[EXERCISE AIM] Copy nothing but the lines below running from the line containing "the alive LED and the relay bank." through the line containing "- Python objects", both end lines included.

= = = = = = =

(** * MAS_Hybrid_QA: the table tools and the routing graph

    A shallow embedding of [src/agent/utils.py], [src/agent/tools.py],
    [src/agent/planner.py], [src/agent/table_agent.py],
    [src/agent/analysis_agent.py] and [src/agent/graph.py].

    Python values are embedded as follows.
    - [str] is [string]; [int] is [Z]; positions produced by [enumerate]
      are [nat] and are injected into [Z] where they index a list.
    - An exception is a value of [exn]; a computation that may raise is a
      [result]. [try ... except ValueError] is [try_except_ValueError].
    - [Storage.tables] (uid -> path) and the files behind the paths are
      finite maps.
    - A [dict] literal returned by a tool is an association list in the
      order the literal is written; [conditions] is an association list
      in the dict's iteration order.
    - The language model and the two compiled agents are parameters. *)

From stdpp Require Import gmap strings list fin_maps sorting.
From Stdlib Require Import ZArith Lia.

Local Open Scope string_scope.
Local Open Scope Z_scope.

(** ** Exceptions *)

Inductive exn : Type :=
| ValueError (msg : string)
| IndexError
| KeyError (key : string)
| FileNotFoundError (path : string)
| ValidationError (msg : string).

Inductive result (A : Type) : Type :=
| Return (a : A)
| Raise (e : exn).

Arguments Return {A} a.
Arguments Raise {A} e.

#[global] Instance result_ret : MRet result := fun _ a => Return a.

#[global] Instance result_bind : MBind result := fun _ _ f m =>
  match m with
  | Return a => f a
  | Raise e => Raise e
  end.

(** [try: body except ValueError as e: handler(str(e))]; every other
    exception propagates. *)
Definition try_except_ValueError {A} (body : result A)
    (handler : string → result A) : result A :=
  match body with
  | Raise (ValueError msg) => handler msg
  | other => other
  end.

(** [l[i]] on a Python list: a negative index counts from the end, and an
    index outside [-len(l), len(l))] raises IndexError. *)
Definition py_getitem {A} (l : list A) (i : Z) : result A :=
  let n := Z.of_nat (length l) in
  let j := if i <? 0 then i + n else i in
  if (j <? 0) || (n <=? j) then Raise IndexError
  else match l !! Z.to_nat j with
       | Some x => Return x
       | None => Raise IndexError
       end.

(** [[f(x) for x in xs]], where [f] may raise. *)
Fixpoint comprehension {A B} (f : A → result B) (xs : list A)
    : result (list B) :=
  match xs with
  | [] => Return []
  | x :: xs' =>
      y ← f x;
      ys ← comprehension f xs';
      Return (y :: ys)
  end.

(** ** Tables (the parsed JSON of one HybridQA table file)

    A header entry and a data cell are both JSON arrays whose element 0
    is the text and whose later elements are hyperlink lists. *)

Inductive item : Type :=
| Text (s : string)
| Links (urls : list string).

#[global] Instance item_eq_dec : EqDecision item.
Proof. solve_decision. Defined.

Record Table : Type := {
  title : string;
  header : list (list item);
  data : list (list (list item));
}.
(** * rate-system: student rating, college rating and admission odds

    A shallow embedding of [rate-system.js] (the scoring module required by
    [server.js] as ['./rate-system']) and the properties its specification
    states about it.

    Conventions of the embedding.

    - A JavaScript number is a [num]: [NaN], the two infinities, or a finite
      value held as an exact rational.  The rounding of IEEE doubles is not
      modelled by [num], nor is the sign of zero; every divisor in the
      module is a non-zero constant, an array length under a [length > 0]
      guard, or at least one, so the sign of zero is never observed.  Where
      a property turns on the rounding, the function is taken on the
      doubles themselves: [Binary64] holds [getAdmissionOdds] on the
      binary64 numbers of the kernel.
    - A JavaScript value is a [value]: the primitives, arrays and plain
      objects (an association list of own properties, the prototype being
      [Object.prototype]).  Functions, symbols and accessors are not values
      of the model.  A property is read among the own properties: every
      name the module reads with a fixed key is one that no prototype
      defines, and where a key is computed (the headers of a CSV file) the
      names [Object.prototype] defines are set apart.
    - The conversion of an object to a primitive can throw;
      [throwsToPrimitive] tells when, and [ToString] and [ToNumber] give
      the result when it does not.
    - A string is a Rocq [string] holding the UTF-8 bytes of the
      JavaScript string, as the files read and the request bodies hold
      it.  The delimiters the module looks for (comma, double quote, line
      feed, digits, signs) are ASCII, one byte each; white space is the
      set WhiteSpace and LineTerminator of the language, on one to three
      bytes.  A string with a lone surrogate has no such encoding and is
      outside the model; the length and the indices of a string count
      bytes, which are its code units when it is ASCII.
    - A thrown exception, or a rejected promise, is [None]; [await] on a
      promise is the bind of [option]. *)

From Stdlib Require Import ZArith QArith Qround Qabs Lqa Lia.
From Stdlib Require Import List String Ascii Bool.
From Stdlib Require PrimFloat FloatOps Uint63.
Import ListNotations.

Set Warnings "-register-all".
Open Scope Q_scope.

(** ** Numbers *)

Module Num.

Inductive num : Type :=
| NaN
| PInf
| NInf
| Fin (q : Q).

Definition isNaN (x : num) : bool :=
  match x with NaN => true | _ => false end.

(** Sign of a number that is not [NaN]: [Gt], [Eq] or [Lt] against zero. *)
Definition sign (x : num) : comparison :=
  match x with
  | NaN => Eq
  | PInf => Gt
  | NInf => Lt
  | Fin q => q ?= 0
  end.

Definition neg (x : num) : num :=
  match x with
  | NaN => NaN
  | PInf => NInf
  | NInf => PInf
  | Fin q => Fin (- q)
  end.

Definition add (x y : num) : num :=
  match x, y with
  | NaN, _ | _, NaN => NaN
  | PInf, NInf | NInf, PInf => NaN
  | PInf, _ | _, PInf => PInf
  | NInf, _ | _, NInf => NInf
  | Fin a, Fin b => Fin (a + b)
  end.

Definition sub (x y : num) : num := add x (neg y).

(** The infinity whose sign is the product of two signs; [NaN] when one of
    them is zero. *)
Definition inf_of_signs (s t : comparison) : num :=
  match s, t with
  | Eq, _ | _, Eq => NaN
  | Gt, Gt | Lt, Lt => PInf
  | Gt, Lt | Lt, Gt => NInf
  end.

Definition mul (x y : num) : num :=
  match x, y with
  | NaN, _ | _, NaN => NaN
  | Fin a, Fin b => Fin (a * b)
  | _, _ => inf_of_signs (sign x) (sign y)
  end.

Definition div (x y : num) : num :=
  match x, y with
  | NaN, _ | _, NaN => NaN
  | Fin a, Fin b =>
      match b ?= 0 with
      | Eq => inf_of_signs (a ?= 0) Gt
      | _ => Fin (a / b)
      end
  | Fin _, _ => Fin 0
  | _, Fin b => inf_of_signs (sign x) (match b ?= 0 with Eq => Gt | c => c end)
  | _, _ => NaN
  end.

Definition abs (x : num) : num :=
  match x with
  | NaN => NaN
  | PInf | NInf => PInf
  | Fin q => Fin (Qabs q)
  end.

(** [x < y]; false as soon as one side is [NaN]. *)
Definition ltb (x y : num) : bool :=
  match x, y with
  | NaN, _ | _, NaN => false
  | _, NInf => false
  | NInf, _ => true
  | PInf, _ => false
  | _, PInf => true
  | Fin a, Fin b => match a ?= b with Lt => true | _ => false end
  end.

(** [x === y] on numbers. *)
Definition eqb (x y : num) : bool :=
  match x, y with
  | PInf, PInf | NInf, NInf => true
  | Fin a, Fin b => Qeq_bool a b
  | _, _ => false
  end.

Definition leb (x y : num) : bool := ltb x y || eqb x y.
Definition gtb (x y : num) : bool := ltb y x.
Definition geb (x y : num) : bool := leb y x.

Definition min (x y : num) : num :=
  if isNaN x || isNaN y then NaN else if ltb y x then y else x.

Definition max (x y : num) : num :=
  if isNaN x || isNaN y then NaN else if ltb x y then y else x.

(** [Math.round]: the integer nearest to [x], a tie going up. *)
Definition round (x : num) : num :=
  match x with
  | Fin q => Fin (inject_Z (Qfloor (q + 0.5)))
  | _ => x
  end.

Definition isFinite (x : num) : bool :=
  match x with Fin _ => true | _ => false end.

(** A number is an integer of the range [lo..hi]. *)
Definition int_in (lo hi : Z) (x : num) : Prop :=
  exists n : Z, x = Fin (inject_Z n) /\ (lo <= n <= hi)%Z.

(** A number is finite and lies in the closed interval [lo, hi]. *)
Definition within (lo hi : Q) (x : num) : Prop :=
  exists q : Q, x = Fin q /\ lo <= q <= hi.

End Num.

Export Num.

Declare Scope num_scope.
Delimit Scope num_scope with num.
Bind Scope num_scope with num.
Infix "+" := Num.add : num_scope.
Infix "-" := Num.sub : num_scope.
Infix "*" := Num.mul : num_scope.
Infix "/" := Num.div : num_scope.
Infix "<?" := Num.ltb (at level 70) : num_scope.
Infix "<=?" := Num.leb (at level 70) : num_scope.
Infix ">?" := Num.gtb (at level 70) : num_scope.
Infix ">=?" := Num.geb (at level 70) : num_scope.
Infix "===" := Num.eqb (at level 70) : num_scope.
Coercion Fin : Q >-> num.

(** ** Strings *)

Module Str.

#[local] Open Scope string_scope.
#[local] Open Scope Z_scope.

Definition code (c : ascii) : Z := Z.of_N (N_of_ascii c).

(** White space stripped by [trim] and skipped by [parseInt] and
    [parseFloat]: the characters of WhiteSpace and LineTerminator, which
    UTF-8 writes on one, two or three bytes.

    On one byte: tab, line feed, vertical tab, form feed, carriage return,
    space. *)
Definition is_ws (c : ascii) : bool :=
  let n := code c in ((9 <=? n) && (n <=? 13)) || (n =? 32).

(** On two bytes: the no-break space U+00A0. *)
Definition is_ws2 (c d : ascii) : bool :=
  (code c =? 194) && (code d =? 160).

(** On three bytes: U+1680, U+2000 to U+200A, the line and paragraph
    separators U+2028 and U+2029, U+202F, U+205F, U+3000 and the byte
    order mark U+FEFF. *)
Definition is_ws3 (c d e : ascii) : bool :=
  let '(a, b, n) := (code c, code d, code e) in
  ((a =? 225) && (b =? 154) && (n =? 128))
  || ((a =? 226) && (b =? 128)
      && (((128 <=? n) && (n <=? 138)) || (n =? 168) || (n =? 169) || (n =? 175)))
  || ((a =? 226) && (b =? 129) && (n =? 159))
  || ((a =? 227) && (b =? 128) && (n =? 128))
  || ((a =? 239) && (b =? 187) && (n =? 191)).

(** [s] is one white-space character. *)
Definition is_ws_char (s : string) : bool :=
  match s with
  | String c EmptyString => is_ws c
  | String c (String d EmptyString) => is_ws2 c d
  | String c (String d (String e EmptyString)) => is_ws3 c d e
  | _ => false
  end.

(** The class [\d] of a regular expression without the unicode flag. *)
Definition is_digit (c : ascii) : bool :=
  let n := code c in (48 <=? n) && (n <=? 57).

Definition digit_val (c : ascii) : Z := code c - 48.

Definition is_empty (s : string) : bool :=
  match s with EmptyString => true | _ => false end.

Fixpoint trimStart (s : string) : string :=
  match s with
  | String c r =>
      if is_ws c then trimStart r
      else
        match r with
        | String d r1 =>
            if is_ws2 c d then trimStart r1
            else
              match r1 with
              | String e r2 => if is_ws3 c d e then trimStart r2 else s
              | EmptyString => s
              end
        | EmptyString => s
        end
  | EmptyString => EmptyString
  end.

(** What is left of [r] once its end is trimmed is empty exactly when [r]
    is white space only; a character before it is then dropped when it is
    white space itself. *)
Fixpoint trimEnd (s : string) : string :=
  match s with
  | String c r =>
      let r' := trimEnd r in
      if is_ws_char (String c r') then EmptyString else String c r'
  | EmptyString => EmptyString
  end.

Definition trim (s : string) : string := trimEnd (trimStart s).

(** [join sep l]: [Array.prototype.join] on an array of strings. *)
Fixpoint join (sep : string) (l : list string) : string :=
  match l with
  | [] => ""
  | [x] => x
  | x :: r => x ++ sep ++ join sep r
  end.

(** Reads the longest run of decimal digits at the head of [s]: the value
    read on top of [acc], the number of digits read, and what follows. *)
Fixpoint scan_digits (acc : Z) (n : nat) (s : string) : Z * nat * string :=
  match s with
  | String c r =>
      if is_digit c then scan_digits (10 * acc + digit_val c) (S n) r
      else (acc, n, s)
  | EmptyString => (acc, n, s)
  end.

(** An optional sign at the head of [s]: [1] or [-1], and what follows. *)
Definition scan_sign (s : string) : Z * string :=
  match s with
  | String "+" r => (1, r)
  | String "-" r => (-1, r)
  | _ => (1, s)
  end.

(** [first_digits s]: the capture of [s.match(/(\d+)/)], the first maximal
    run of digits of [s]; [None] when the match is [null]. *)
Fixpoint take_digits (s : string) : string :=
  match s with
  | String c r => if is_digit c then String c (take_digits r) else EmptyString
  | EmptyString => EmptyString
  end.

Fixpoint first_digits (s : string) : option string :=
  match s with
  | String c r => if is_digit c then Some (take_digits s) else first_digits r
  | EmptyString => None
  end.

Definition signed (sg : Z) (x : num) : num :=
  if sg <? 0 then Num.neg x else x.

(** [parseInt(s, 10)]. *)
Definition parseInt (s : string) : num :=
  let '(sg, s1) := scan_sign (trimStart s) in
  let '(v, n, _) := scan_digits 0 0 s1 in
  match n with
  | O => NaN
  | _ => signed sg (Fin (inject_Z v))
  end.

(** The exponent part [e], [e+] or [e-] followed by at least one digit; an
    exponent marker that no digit follows is not part of the literal. *)
Definition scan_exponent (s : string) : Z * string :=
  match s with
  | String c r =>
      if (code c =? 101) || (code c =? 69) then
        let '(sg, r1) := scan_sign r in
        let '(e, n, r2) := scan_digits 0 0 r1 in
        match n with
        | O => (0, s)
        | _ => (sg * e, r2)
        end
      else (0, s)
  | EmptyString => (0, s)
  end.

(** The longest prefix of [s] that is a decimal literal of the grammar
    [StrDecimalLiteral] (sign, [Infinity], digits, fraction, exponent): its
    value and what follows it; [None] when no prefix is one. *)
Definition scan_decimal (s : string) : option (num * string) :=
  let '(sg, s1) := scan_sign s in
  if prefix "Infinity" s1 then
    Some (signed sg PInf, substring 8 (length s1 - 8) s1)
  else
    let '(iv, ni, s2) := scan_digits 0 0 s1 in
    let '(m, nf, s3) :=
      match s2 with
      | String "." r => scan_digits iv 0 r
      | _ => (iv, O, s2)
      end in
    match (ni + nf)%nat with
    | O => None
    | _ =>
        let '(e, s4) := scan_exponent s3 in
        Some (signed sg (Fin (inject_Z m * Qpower 10 (e - Z.of_nat nf))), s4)
    end.

(** [parseFloat(s)] for a string [s].  The value is that of the literal,
    exactly: it is not rounded to a double, and a literal beyond the
    largest double stays finite. *)
Definition parseFloat (s : string) : num :=
  match scan_decimal (trimStart s) with
  | Some (x, _) => x
  | None => NaN
  end.

(** Digits of a literal in base 2, 8 or 16. *)
Definition radix_digit (radix : Z) (c : ascii) : option Z :=
  let n := code c in
  let d :=
    if (48 <=? n) && (n <=? 57) then n - 48
    else if (97 <=? n) && (n <=? 102) then n - 87
    else if (65 <=? n) && (n <=? 70) then n - 55
    else radix in
  if d <? radix then Some d else None.

Fixpoint scan_radix (radix : Z) (acc : Z) (s : string) : option Z :=
  match s with
  | String c r =>
      match radix_digit radix c with
      | Some d => scan_radix radix (radix * acc + d) r
      | None => None
      end
  | EmptyString => Some acc
  end.

Definition radix_literal (radix : Z) (s : string) : num :=
  match s with
  | EmptyString => NaN
  | _ => match scan_radix radix 0 s with
         | Some v => Fin (inject_Z v)
         | None => NaN
         end
  end.

(** [Number(s)] for a string [s] (the abstract operation StringToNumber):
    the whole of [s], white space apart, must be a numeric literal; the
    empty string is zero. *)
Definition StringToNumber (s : string) : num :=
  match trim s with
  | EmptyString => Fin 0
  | String "0" (String c r) as t =>
      if (code c =? 120) || (code c =? 88) then radix_literal 16 r
      else if (code c =? 111) || (code c =? 79) then radix_literal 8 r
      else if (code c =? 98) || (code c =? 66) then radix_literal 2 r
      else match scan_decimal t with
           | Some (x, EmptyString) => x
           | _ => NaN
           end
  | t => match scan_decimal t with
         | Some (x, EmptyString) => x
         | _ => NaN
         end
  end.

End Str.

Export Str.

(** ** Values *)

Module Value.

#[local] Open Scope string_scope.
(** * proxy_io: the host side of the serial multiplexer

    A shallow embedding of [src/proxy_io/serial_host.py]: the response
    classifier [SharedSerial.clean_response], the transport worker
    [SerialInterface] with its run loop, the class-level worker table
    [SharedSerial.serial_interfaces], and the per-service channel
    [SharedSerial] with [handle_command]; and of the pure parts of the
    firmware in [src/circuitpython_mcu/code.py]: the hexadecimal codec,
    the alive LED and the relay bank.

    Conventions of the embedding.
    - A Python [str] whose code points are below 256 is a [string], one
      [ascii] per code point.
    - Python exceptions are values of [exn]; a computation that may raise
      returns a [result].
    - Python objects that are shared by reference ([Queue], the worker
      thread object) live in a store and are named by their index in it.
    - A [dict] is a [gmap]. *)

From Stdlib Require Import Ascii String ZArith DecimalString.
From stdpp Require Import base option list gmap strings countable.

Open Scope string_scope.
Open Scope nat_scope.
Open Scope list_scope.
Open Scope stdpp_scope.

(** ** Exceptions and results *)

Inductive exn :=
  | KeyError (key : string)
  | IndexError
  | TypeError
  | AttributeError.

Inductive result (A : Type) :=
  | Ok (a : A)
  | Raise (e : exn).
Arguments Ok {A} a.
Arguments Raise {A} e.

(** Sequencing: the first exception raised ends the computation. *)
#[global] Instance result_ret : MRet result := λ A a, Ok a.
#[global] Instance result_bind : MBind result := λ A B k m,
  match m with
  | Ok a => k a
  | Raise e => Raise e
  end.

(** ** Strings the way Python sees them *)

Module Py.

(** [str.isspace] on one code point below 256: TAB..CR, FS..US, SPACE,
    NEL and NBSP. *)
Definition isspace (c : ascii) : bool :=
  let n := nat_of_ascii c in
  ((9 <=? n) && (n <=? 13)) || ((28 <=? n) && (n <=? 32))
  || (n =? 133) || (n =? 160).

(** The scanner behind [str.split()]: [word] holds the characters of
    the token being read, most recent first. *)
Definition flush (word : list ascii) (rest : list string) : list string :=
  match word with
  | [] => rest
  | _ => string_of_list_ascii (rev word) :: rest
  end.
(** * The history-processing engine of rotkehlchen/accounting/accountant.py

    A shallow embedding of [Accountant]: the per-run state is a record that is
    threaded through a state-and-exception monad (a Python exception leaves
    the mutations made before it in place), the collaborators that are not
    part of the accountant ([TaxableEvents] with the [CSVExporter] it shares,
    [PriceHistorian], the asset resolution helpers, the database handle) are
    interfaces the development is parameterised over.

    [FVal] wraps [decimal.Decimal]: an amount is a sign, a coefficient and
    an exponent, and its arithmetic rounds to the precision of the decimal
    context, so that no law of exact arithmetic is taken for granted.  The
    engine is parameterised over the four operations it uses; they are
    instantiated with the arithmetic of the default context (28 significant
    digits, round half even) where the engine is run on concrete histories.
    The module logger ([log.debug], [log.info], [log.error]) is not user
    visible and is left out; user-visible text goes through
    [msg_aggregator]. *)

From Stdlib Require Import ZArith NArith QArith List String Bool Lia.
From Stdlib Require Import DecimalString.
From Stdlib Require Import Sorting.Sorted Sorting.Permutation.
Import ListNotations.

Open Scope string_scope.
Open Scope list_scope.
Open Scope Z_scope.

(** ** Data model *)

Definition Timestamp := Z.
Definition Location := string.

(** [FVal]: the finite [decimal.Decimal] it wraps, as [as_tuple()] shows it.
    The value is the signed coefficient times ten to the exponent; the same
    value has several representations, which differ in how they print.
    Infinities and NaNs, which the engine never constructs, are left out. *)
Record FVal := mkFVal {
  num_sign : bool;
  num_coefficient : N;
  num_exponent : Z
}.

= = = = = = =

[YOUR SOLUTION]
    the alive LED and the relay bank.

    Conventions of the embedding.
    - A Python [str] whose code points are below 256 is a [string], one
      [ascii] per code point.
    - Python exceptions are values of [exn]; a computation that may raise
      returns a [result].
    - Python objects that are shared by reference ([Queue], the worker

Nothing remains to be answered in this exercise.